There’s something about Cross Highway. For some reason, it’s become the epicenter of preservation in Westport.
“06880” has chronicled the stories of #93, the former home of noted artist George Hand Wright; #108, an 1805 dwelling that may have been built by a free black man; #113, where several outbuildings included one of the first gas stations in Westport, and — most recently — #180, a 2.9-acre property with a 1728 saltbox and 1790s-era barn.
All were saved from almost certain destruction by owners who loved the history, charm and livability of those homes — and found ways to save them.
Meet the latest addition to the Cross Highway saga: #86.
Eight years ago, Bill and Sarah Dransfield moved to Westport. They left Manhattan for the usual reasons: schools. Their 1st child was entering kindergarten. The couple are both teachers — he’s at The Allen-Stevenson School on the Upper East Side, she’s a fitness instructor (now with Total Training & Endurance) — they could not afford New York’s astronomical tuitions.
They rented on Long Lots Lane. They painted, cleaned up the yard — and watched as nearly every home nearby turned into a teardown.
This past spring, they learned their own rental home would soon be torn down too. They began looking for one to buy.
It was not easy. They had a limited budget. They wanted to stay in the Bedford/ Long Lots district, where their 2 kids were in school.
And they really wanted an older house. “One with character and charm,” Sarah explains.
They were outbid on a Roseville Road farmhouse. November 1 — the day they had to be out of their rental — loomed.
While Sarah was looking at a place on Main Street — she was literally inside the house — a friend who lives on Victoria Lane sent a text. Her neighbor’s house had just come on the market. “It’s a gem,” the friend said.
Sarah’s realtor quickly replied: “It’s out of your price range.”
But she agreed to show it to Sarah. The moment she walked in the door, Sarah says, “I knew this was it. It’s exactly what we wanted. I cried!”
She particularly loved the 2 fireplaces, and the office overflowing with books and papers. “I realized how much the owner had enjoyed being there,” Sarah says.
The house was built in 1910. Since 1962, it was owned by Sarah and Steve Herz. She too was an educator — a longtime and much-loved English teacher at Bedford and Staples, who died 2 years ago — while he earned renown in a 2nd career as a poet.
When Bill saw the home, he noted a problem with the ceiling: The house had a flat roof. But the couple saw plenty of potential. “The inside just needs to be loved again,” Sarah says.

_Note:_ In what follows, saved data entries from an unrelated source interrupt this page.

(* ===== verification/Rollups.v ===== *)
(** * The rollup writers: aggregator/rollup_writer.go and rollup_broadcaster.go

    A [RollupWriter] sends operator set updates to the registry contract of one rollup,
    with a bounded number of attempts; the [RollupBroadcaster] initializes the rollups'
    operator sets and hands every aggregated update to all writers.

    What the network does to an attempt is the argument [Attempt]: the answers of the
    clients, whether the transaction is executed even though [Send] may report an
    error, whether the context is done by the time the retry timer is armed, and the
    transactions other accounts have executed before.  The rollup is the contract of
    [RegistryContract]. *)

From S2P Require Import Prelude CoreTypes Instances Messages MessagesTheory AvsReader.
From S2P Require Import RegistryContract RegistryContractTheory.

#[export] Instance BindingOperator_eq_dec : EqDecision RollupOperatorsOperator.
Proof. solve_decision. Defined.

(** ** RollupWriter *)

Definition INITIALIZE_OPERATOR_SET_RETRIES : nat := 5.
Definition UPDATE_OPERATOR_SET_RETRIES : nat := 5.

Record Attempt := mkAttempt {
  ap_others : list (Inherited * Address * RegistryTx);
  ap_inherited : Inherited;
  ap_GetNoSendTxOpts : go unit;
  ap_NextOperatorUpdateId : go unit;
  ap_assemble : go unit;
  ap_Send : go unit;
  ap_landed : bool;
  ap_ctxDone : bool }.

(** The rollup and the transactions this writer sent to it. *)
Record Chain := mkChain {
  ch_registry : Registry;
  ch_sent : list RegistryTx }.

Section RollupWriter.
Context `{B : BlsOps} `{H : HashOps} `{A : AbiOps} {N : Bn254Ops}.

(** The account of the writer's transaction manager. *)
Context (address : Address).

(** Transactions of other accounts that are executed before the attempt. *)
Definition other_txs (a : Attempt) (c : Chain) : Chain :=
  mkChain (foldl (λ r t, execute_tx t.1.1 t.1.2 r t.2) (ch_registry c) (ap_others a)) (ch_sent c).

(** [txMgr.Send]. *)
Definition send_tx (a : Attempt) (c : Chain) (tx : RegistryTx) : Chain * go unit :=
  (mkChain (if ap_landed a then execute_tx (ap_inherited a) address (ch_registry c) tx else ch_registry c)
     (ch_sent c ++ [tx]), ap_Send a).

(** Both methods retry their [operation] in the same way. *)
Fixpoint retry (operation : Attempt → Chain → Chain * go unit) (failed : GoError)
    (n : nat) (script : nat → Attempt) (c : Chain) : Chain * go unit :=
  match n with
  | O => (c, Err failed)
  | S n =>
      let a := script 0%nat in
      match operation a (other_txs a c) with
      | (c, Ok _) => (c, Ok tt)
      | (c, Panic) => (c, Panic)
      | (c, Err _) =>
          if ap_ctxDone a then (c, Err ContextCanceled)
          else retry operation failed n (λ i, script (S i)) c
      end
  end.

Definition init_operation (operators : list RollupOperatorsOperator) (operatorSetUpdateId : Z)
    (a : Attempt) (c : Chain) : Chain * go unit :=
  match ap_GetNoSendTxOpts a with
  | Panic => (c, Panic) | Err e => (c, Err e)
  | Ok _ =>
  match ap_assemble a with
  | Panic => (c, Panic) | Err e => (c, Err e)
  | Ok _ => send_tx a c (TxSetInitialOperatorSet operators (u64 (operatorSetUpdateId + 1)))
  end
  end.

Definition InitializeOperatorSet (script : nat → Attempt) (operators : list RollupOperatorsOperator)
    (operatorSetUpdateId : Z) (c : Chain) : Chain * go unit :=
  retry (init_operation operators operatorSetUpdateId)
    (NewError "failed to initialize operator set after retries") INITIALIZE_OPERATOR_SET_RETRIES script c.

(** [message.ToBinding()] is evaluated when the transaction is assembled. *)
Definition update_operation (message : OperatorSetUpdateMessage) (info : RollupOperatorsSignatureInfo)
    (a : Attempt) (c : Chain) : Chain * go unit :=
  match ap_GetNoSendTxOpts a with
  | Panic => (c, Panic) | Err e => (c, Err e)
  | Ok _ =>
  match ap_NextOperatorUpdateId a with
  | Panic => (c, Panic) | Err e => (c, Err e)
  | Ok _ =>
  if negb (bool_decide (osu_Id message = reg_nextOperatorUpdateId (ch_registry c))) then (c, Ok tt)
  else
  match osu_ToBinding message with
  | Panic => (c, Panic) | Err e => (c, Err e)
  | Ok binding =>
  match ap_assemble a with
  | Panic => (c, Panic) | Err e => (c, Err e)
  | Ok _ => send_tx a c (TxUpdateOperatorSet binding info)
  end
  end
  end
  end.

They wrote a letter to the Herz children, who were selling the home. The Dransfields said they were both teachers, and wanted to raise their children in a home that had so obviously meant so much to Sarah and Steve Herz’s children, Mark and Kate.
“They got it,” Sarah Dransfield says. “They know it’s hard for teachers to live in Westport.”
They agreed on a price. The buyers’ landlord allowed them to stay in their rental property until mid-December.
On December 19, the new owners moved in. Bill cut down a small fir in the yard, for their Christmas tree.
There’s a lot of work to be done. The Dransfields will put in a sloped roof. They hope to expose some of the old beams in the kitchen. They’ve found some old photos, and plan to bring back the landscaping as it was when the Herzes bought the house.
Sarah and Bill are thrilled to own their first home. They’re even happier that it’s the type they always coveted: an older one, with character and charm.
Sitting in their new kitchen, they talk about the home next door. It’s a teardown — and it looms over that stretch of Cross Highway, which has managed nonetheless to maintain several older properties.
“Not everyone can move into a ready-made home,” Sarah says. “And not everyone wants to.”
For now, the streetscape of Cross Highway remains less changed than many others in Westport.
Those who care about preservation can thank Ed Gerber (#93), Jeff Porter and Rachel Ember (#108), the Ronemus family (#113) and Mark Yurkiw and Wendy Van Wie (#180) for that.
And — though #86 sits back a bit from the road — we can now add Bill and Sarah Dransfield to the list.
With, of course, an assist from Steve and Sarah Herz, and their kids.